Куда спешить!… День и ночь — сутки прочь. Укрытие надежное, харчи добрые, суточные в долларах идут, выслуга начисляется.
— Балагуришь. Поговорим серьезно.
— Дело делать я привык, а разговаривать… Поспим лучше. Буона нотте!
Посвечивая фонариком, старик проводил Ивана подземным ходом в старый винный подвал. Каменная коробка до сих пор сохранила винный аромат.
Иван упал на ворох душистого сена.
— Спокойной ночи!
— Какое там спокойствие!… — Разозлившийся лекарь рубанул острым лучом фонарика по лицу гостя. — Слушай, ты, брось играть в прятки! Выкладывай инструкции.
— Не слепи!
Фонарик погас. В темноте сильнее запахло старым вином, сырыми камнями.
— Чего ты от меня добиваешься? — спросил Иван.
— Когда упадет мост?
— А зачем это тебе?
— Как же!… Ориентировка. Мои люди томятся на исходных позициях, ждут сигнала. Я надеялся на тебя, а ты…
«Мои люди!… На исходных позициях? Какие? Где?»
Дунай Иванович раздумывал, как ему в полной мере воспользоваться прорвавшейся откровенностью «Говерло».
Нашел в темноте его руку, сжал.
— Береженого и бог бережет. Все инструкции выложу в свой час. Людей у тебя много?

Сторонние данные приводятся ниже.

(** * Avro schema synthesis of the [avroschema] protoc plugin

    A shallow embedding of [plugin/avroschema/avroschema.go] and the
    properties of its schema synthesis: the type mapper, the field
    classifier, the [seen] cache, record assembly and rendering.

    Go pointers are addresses into an explicit object store, slices are a
    backing array plus a length, and the plugin's methods run in a state
    and abort monad over the plugin value. *)

From Stdlib Require Import ZArith Ascii String.
From stdpp Require Import base option list gmap strings.

Local Open Scope string_scope.
Local Open Scope list_scope.
Local Open Scope nat_scope.

(** ** Go library functions used by the plugin *)

Module GoLib.

(** [strings.Join]. *)
Fixpoint Join (elems : list string) (sep : string) : string :=
  match elems with
  | [] => ""
  | [e] => e
  | e :: rest => e +:+ sep +:+ Join rest sep
  end.

(** [strings.Split] for a one-byte separator: the pieces between the
    separators, a single empty piece for the empty string. *)
Fixpoint Split (s : string) (sep : ascii) : list string :=
  match s with
  | EmptyString => [""]
  | String c rest =>
      if Ascii.eqb c sep then "" :: Split rest sep
      else match Split rest sep with
           | w :: ws => String c w :: ws
           | [] => [String c ""]
           end
  end.

Definition isASCIILower (c : ascii) : bool :=
  (97 <=? nat_of_ascii c) && (nat_of_ascii c <=? 122).

Definition isASCIIDigit (c : ascii) : bool :=
  (48 <=? nat_of_ascii c) && (nat_of_ascii c <=? 57).

(** [c ^= ' '] on a byte. *)
Definition xor_space (c : ascii) : ascii :=
  let 'Ascii b0 b1 b2 b3 b4 b5 b6 b7 := c in
  Ascii b0 b1 b2 b3 b4 (negb b5) b6 b7.

(** The word loop of [generator.CamelCase]; [inword] holds while the
    inner loop copies the lower-case rest of a word. *)
Fixpoint camelWords (inword : bool) (s : string) : string :=
  match s with
  | EmptyString => EmptyString
  | String c rest =>
      if inword && isASCIILower c then String c (camelWords true rest)
      else if Ascii.eqb c "_" &&
              match rest with
              | String d _ => isASCIILower d
              | EmptyString => false
              end
      then camelWords false rest
      else if isASCIIDigit c then String c (camelWords false rest)
      else String (if isASCIILower c then xor_space c else c)
                  (camelWords true rest)
  end.

(** [generator.CamelCase] of the protobuf generator package. *)
Definition CamelCase (s : string) : string :=
  match s with
  | EmptyString => EmptyString
  | String c rest =>
      if Ascii.eqb c "_" then String "X" (camelWords false rest)
      else camelWords false s
  end.

(** The double quote byte. *)
Definition dquote : ascii := ascii_of_nat 34.

Definition hexDigit (n : nat) : ascii :=
  match n with
  | 0 => "0" | 1 => "1" | 2 => "2" | 3 => "3" | 4 => "4" | 5 => "5"
  | 6 => "6" | 7 => "7" | 8 => "8" | 9 => "9" | 10 => "a" | 11 => "b"
  | 12 => "c" | 13 => "d" | 14 => "e" | _ => "f"
  end%char.

(** A string of ASCII bytes: the strings on which [Quote] below is
    [strconv.Quote]. *)
Fixpoint isASCII (s : string) : bool :=
  match s with
  | EmptyString => true
  | String c rest => (nat_of_ascii c <? 128) && isASCII rest
  end.

(** One byte of [strconv.Quote] on a string of ASCII bytes: the quote and
    the backslash are escaped, control bytes become their short or [\x]
    escapes, printable ASCII is kept.  From 0x80 on [strconv.Quote]
    decodes UTF-8 and escapes what is not a printable rune; that is not
    modelled, and the byte is kept here: the statements about [Quote] are
    about ASCII strings. *)
Definition quoteByte (c : ascii) : string :=
  let n := nat_of_ascii c in
  if Ascii.eqb c dquote then String "\" (String dquote "")
  else if Ascii.eqb c "\" then String "\" (String "\" "")
  else if n =? 7 then String "\" "a"
  else if n =? 8 then String "\" "b"
  else if n =? 12 then String "\" "f"
  else if n =? 10 then String "\" "n"
  else if n =? 13 then String "\" "r"
  else if n =? 9 then String "\" "t"
  else if n =? 11 then String "\" "v"
  else if (n <? 32) || (n =? 127)
  then String "\" (String "x" (String (hexDigit (n / 16))
                                  (String (hexDigit (n mod 16)) "")))
  else String c "".

Fixpoint quoteBody (s : string) : string :=
  match s with
  | EmptyString => EmptyString
  | String c rest => quoteByte c +:+ quoteBody rest
  end.

(** [strconv.Quote] on a string of ASCII bytes. *)
Definition Quote (s : string) : string :=
  String dquote (quoteBody s +:+ String dquote "").

(** Growth of a full slice by [append]: the capacities the Go runtime
    picks for short slices (one, then doubling). *)
Definition growslice (cap : nat) : nat :=
  match cap with
  | 0 => 1
  | _ => 2 * cap
  end.

End GoLib.

(** ** Descriptors handed over by the generator framework *)

(** [descriptor.FieldDescriptorProto_Type], an [int32] enumeration. *)
Definition FieldDescriptorProto_Type := Z.

Definition TYPE_DOUBLE : FieldDescriptorProto_Type := 1%Z.
Definition TYPE_FLOAT : FieldDescriptorProto_Type := 2%Z.
Definition TYPE_INT64 : FieldDescriptorProto_Type := 3%Z.
Definition TYPE_UINT64 : FieldDescriptorProto_Type := 4%Z.
Definition TYPE_INT32 : FieldDescriptorProto_Type := 5%Z.
Definition TYPE_FIXED64 : FieldDescriptorProto_Type := 6%Z.
Definition TYPE_FIXED32 : FieldDescriptorProto_Type := 7%Z.
Definition TYPE_BOOL : FieldDescriptorProto_Type := 8%Z.
Definition TYPE_STRING : FieldDescriptorProto_Type := 9%Z.
Definition TYPE_GROUP : FieldDescriptorProto_Type := 10%Z.
Definition TYPE_MESSAGE : FieldDescriptorProto_Type := 11%Z.
Definition TYPE_BYTES : FieldDescriptorProto_Type := 12%Z.
Definition TYPE_UINT32 : FieldDescriptorProto_Type := 13%Z.
Definition TYPE_ENUM : FieldDescriptorProto_Type := 14%Z.
Definition TYPE_SFIXED32 : FieldDescriptorProto_Type := 15%Z.
Definition TYPE_SFIXED64 : FieldDescriptorProto_Type := 16%Z.
Definition TYPE_SINT32 : FieldDescriptorProto_Type := 17%Z.
Definition TYPE_SINT64 : FieldDescriptorProto_Type := 18%Z.

(** A field descriptor: what [GetName], [IsRepeated], [*field.Type] and
    [GetTypeName] give.  The generator sets name and type of every field,
    so the nil cases of these pointers are not modelled. *)
Record FieldDescriptorProto := {
  fd_Name : string;
  fd_IsRepeated : bool;
  fd_Type : FieldDescriptorProto_Type;
  fd_TypeName : string;
}.

(** A message descriptor: [GetName], [TypeName], [Field] and the result
    of [gogoproto.HasAvroSchema] on it. *)
Record Descriptor := {
  msg_Name : string;
  msg_TypeName : list string;
  msg_Field : list FieldDescriptorProto;
  msg_HasAvroSchema : bool;
}.

(** A file descriptor: [generator.FileName] and [Messages]. *)
Record FileDescriptor := {
  file_FileName : string;
  file_Messages : list Descriptor;
}.

(** A value of an enum declaration: [GetName] and [GetNumber]. *)
Record EnumValueDescriptorProto := {
  ev_Name : string;
  ev_Number : Z;
}.

(** What the generator's [ObjectNamed] can hand back: a message
    descriptor, or an enum descriptor with its values ([GetValue]). *)
Inductive Object :=
| MessageObject
| EnumObject (values : list EnumValueDescriptorProto).

(** ** The plugin's data *)

(** A slice header; the capacity is the length of the backing array. *)
Record slice := Slice { slice_array : nat; slice_len : nat }.

(** The [avroField] interface: nil or a pointer to one of the five
    structs; the struct's constructor is the dynamic type. *)
Definition avroField := option nat.

Inductive object :=
| envelope (name namespace typ : string) (fields : slice)
| simpleField (name typ : string)
| complexField (fieldName typeName : string) (fields : slice)
| arrayField (name typ : string)
| enumField (name typeName : string) (symbols : list string).

(** The plugin value with the memory it points into: [objects] holds the
    structs by address, [arrays] the backing arrays of the slices;
    [g_objects] and [g_output] are the embedded generator's type table and
    output. *)
Record avroschema := {
  g_objects : gmap string Object;
  g_output : list string;
  fileName : string;
  seen : gmap string avroField;
  objects : list object;
  arrays : list (list avroField);
}.

Definition set_output (f : list string → list string) (p : avroschema) :=
  {| g_objects := g_objects p; g_output := f (g_output p);
     fileName := fileName p; seen := seen p;
     objects := objects p; arrays := arrays p |}.

Definition set_fileName (n : string) (p : avroschema) :=
  {| g_objects := g_objects p; g_output := g_output p;
     fileName := n; seen := seen p;
     objects := objects p; arrays := arrays p |}.

Definition set_seen (f : gmap string avroField → gmap string avroField)
    (p : avroschema) :=
  {| g_objects := g_objects p; g_output := g_output p;
     fileName := fileName p; seen := f (seen p);
     objects := objects p; arrays := arrays p |}.

Definition set_objects (f : list object → list object) (p : avroschema) :=
  {| g_objects := g_objects p; g_output := g_output p;
     fileName := fileName p; seen := seen p;
     objects := f (objects p); arrays := arrays p |}.

Definition set_arrays (f : list (list avroField) → list (list avroField))
    (p : avroschema) :=
  {| g_objects := g_objects p; g_output := g_output p;
     fileName := fileName p; seen := seen p;
     objects := objects p; arrays := f (arrays p) |}.

(** ** String literals in the rendered text *)

(** Where a scan of the text stands: outside a string literal, inside
    one, or inside one right after a backslash. *)
Inductive lex := Outside | Inside | Escaped.

Definition lex_step (st : lex) (c : ascii) : lex :=
  match st with
  | Outside => if Ascii.eqb c GoLib.dquote then Inside else Outside
  | Inside =>
      if Ascii.eqb c GoLib.dquote then Outside
      else if Ascii.eqb c "\" then Escaped else Inside
  | Escaped => Inside
  end.

Fixpoint lex_run (st : lex) (s : string) : lex :=
  match s with
  | EmptyString => st
  | String c rest => lex_run (lex_step st c) rest
  end.

(** Every string literal the text opens is closed again: what a
    well-formed schema text needs first of all. *)
Definition strings_closed (s : string) : bool :=
  match lex_run Outside s with
  | Outside => true
  | _ => false
  end.

(** A string with no double quote and no backslash in it. *)
Fixpoint plain (s : string) : bool :=
  match s with
  | EmptyString => true
  | String c rest =>
      negb (Ascii.eqb c GoLib.dquote) && negb (Ascii.eqb c "\") && plain rest
  end.

(** A struct whose names, type names and namespace are plain; the symbols
    of an enumField may be any strings. *)
Definition plain_object (o : object) : bool :=
  match o with
  | envelope name namespace _ _ => plain name && plain namespace
  | simpleField name typ => plain name && plain typ
  | complexField fieldName typeName _ => plain fieldName && plain typeName
  | arrayField name typ => plain name && plain typ
  | enumField name typeName _ => plain name && plain typeName
  end.

(** A struct whose enum symbols, if it has any, are strings of ASCII
    bytes. *)
Definition ascii_symbols (o : object) : bool :=
  match o with
  | enumField _ _ symbols => forallb GoLib.isASCII symbols
  | _ => true
  end.

(** ** Running a method *)

(** How a call ends other than by returning: a Go panic, the generator's
    [Fail] (which exits), a rendering that ran out of fuel, or a read of
    memory that was never allocated. *)
Inductive abort :=
| Panic (msg : string)
| Exit (msg : string)
| OutOfFuel
| Stuck.

Inductive res (A : Type) :=
| Ok (a : A)
| Abort (e : abort).
Arguments Ok {A} a.
Arguments Abort {A} e.

Definition M (A : Type) : Type := avroschema → res (A * avroschema).

Definition ret {A} (a : A) : M A := λ p, Ok (a, p).

Definition bind {A B} (m : M A) (k : A → M B) : M B :=
  λ p, match m p with
       | Ok (a, p') => k a p'
       | Abort e => Abort e
       end.

Definition throw {A} (e : abort) : M A := λ _, Abort e.
Definition get : M avroschema := λ p, Ok (p, p).
Definition modify (f : avroschema → avroschema) : M unit :=
  λ p, Ok (tt, f p).

Declare Scope go_scope.
Delimit Scope go_scope with go.
Notation "x <- m ;; k" := (bind m (λ x, k))
  (at level 100, m at next level, right associativity) : go_scope.
Notation "m ;; k" := (bind m (λ _, k))
  (at level 100, right associativity) : go_scope.

Definition nil_dereference : string :=
  "invalid memory address or nil pointer dereference".
Definition interface_conversion : string := "interface conversion".
Definition index_out_of_range : string := "index out of range".
Definition errTypeNotFound : string := "type not found".
Definition unexpected_cached : string :=
  "Rats! Cache contains type I didn't expect".

(** [new]: a struct at a fresh address. *)
Definition alloc (o : object) : M nat :=
  λ p, Ok (length (objects p), set_objects (λ os, os ++ [o]) p).

(** [make([]avroField, 0)]: an empty slice on a backing array of its own. *)
Definition make_slice : M slice :=
  λ p, Ok (Slice (length (arrays p)) 0, set_arrays (λ bs, bs ++ [[]]) p).

(** The elements of a slice: the first [slice_len] cells of its array. *)
Definition slice_elems (p : avroschema) (s : slice) : option (list avroField) :=
  match arrays p !! slice_array s with
  | Some cells =>
      if decide (slice_len s ≤ length cells) then Some (take (slice_len s) cells)
      else None
  | None => None
  end.

(** The name the generator's [GetFieldName] picks for a field with no
    custom name that is not embedded, not in a oneof and does not clash
    with a method name: the camel-cased field name. *)
Definition GetFieldName_plain (message : Descriptor)
    (field : FieldDescriptorProto) : string :=
  GoLib.CamelCase (fd_Name field).

(** ** Inputs for the examples *)

Module Examples.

— Пока только пятеро. Молодые венгры. В каждом клокочет мартовский дух Петефи. Знаешь Петефи?
«Знает Дорофей или не знает Петефи?» — подумал Черепанов.
Старик по-своему понял затянувшееся молчание Ивана: смущен, раздумывает, соврать или сказать, что не знает.
— Петефи — это венгерский Пушкин. Ну, ладно, отдыхай! Спокойной ночи.
Дунай Иванович не стал его задерживать, хотя ему очень хотелось продолжить разговор, выпытать, кто эти пятеро венгров, где их исходные позиции.
Опасно, старик может насторожиться.
Оставшись один, Дунай Иванович пытался уснуть, но сон не шел. Слишком велико было возбуждение прошедшего дня. И мысли одолевали. Лежал с открытыми глазами, перебирал в уме все, что ему открылось в виноградаре-лекаре.
Время тянулось медленно.
В шесть утра тихонько скрипнула дверь, и кто-то осторожно, мягко переступил порог темного подвала и замер. Прислушивался, чего-то ждал.
Дунай Иванович выхватил пистолет и включил фонарик. В узкой полосе света сутулился «Говерло». Пришел оттуда, с утренних виноградников, где росистая свежесть, солнце, ветер, прохлада Каменицы, а окутан тошнотворным тленом.
Дунай Иванович отвел луч фонаря в сторону, спрятал пистолет.
«Говерло» подошел к нему, опустился на ворох сена.
— Буон маттино, Иван!
— Буон маттино. Что случилось?
— Ничего. — Старик чиркнул спичкой, зажег свечу, воткнутую в бутылку. — Полный порядок, не беспокойся.
— А почему в такую рань приплелся, не дал вволю поспать?
— Просьба у меня к тебе, друг.
— Не мог дня дождаться. Говори!
— Скусате прего, сеньор . — Старик попытался выдавить улыбку на своем лице, не приспособленном для улыбок. — Дело срочное. Безотлагательное.
— Ну раз безотлагательное… Я слушаю. — Иван зевнул и потянулся к сигаретам. Прикурил от свечи и тусклыми сонными глазами уставился на хозяина.
Тот достал из кармана потрепанной и засаленной куртки лист бумаги, разгладил его ладонью.
— Вчера мы с тобой говорили о моих ребятах, о боевой пятерке мартовских юношей. Я должен переправить их в Венгрию.
— Ну и отправляй себе с богом. А я тут при чем? Указания имеешь?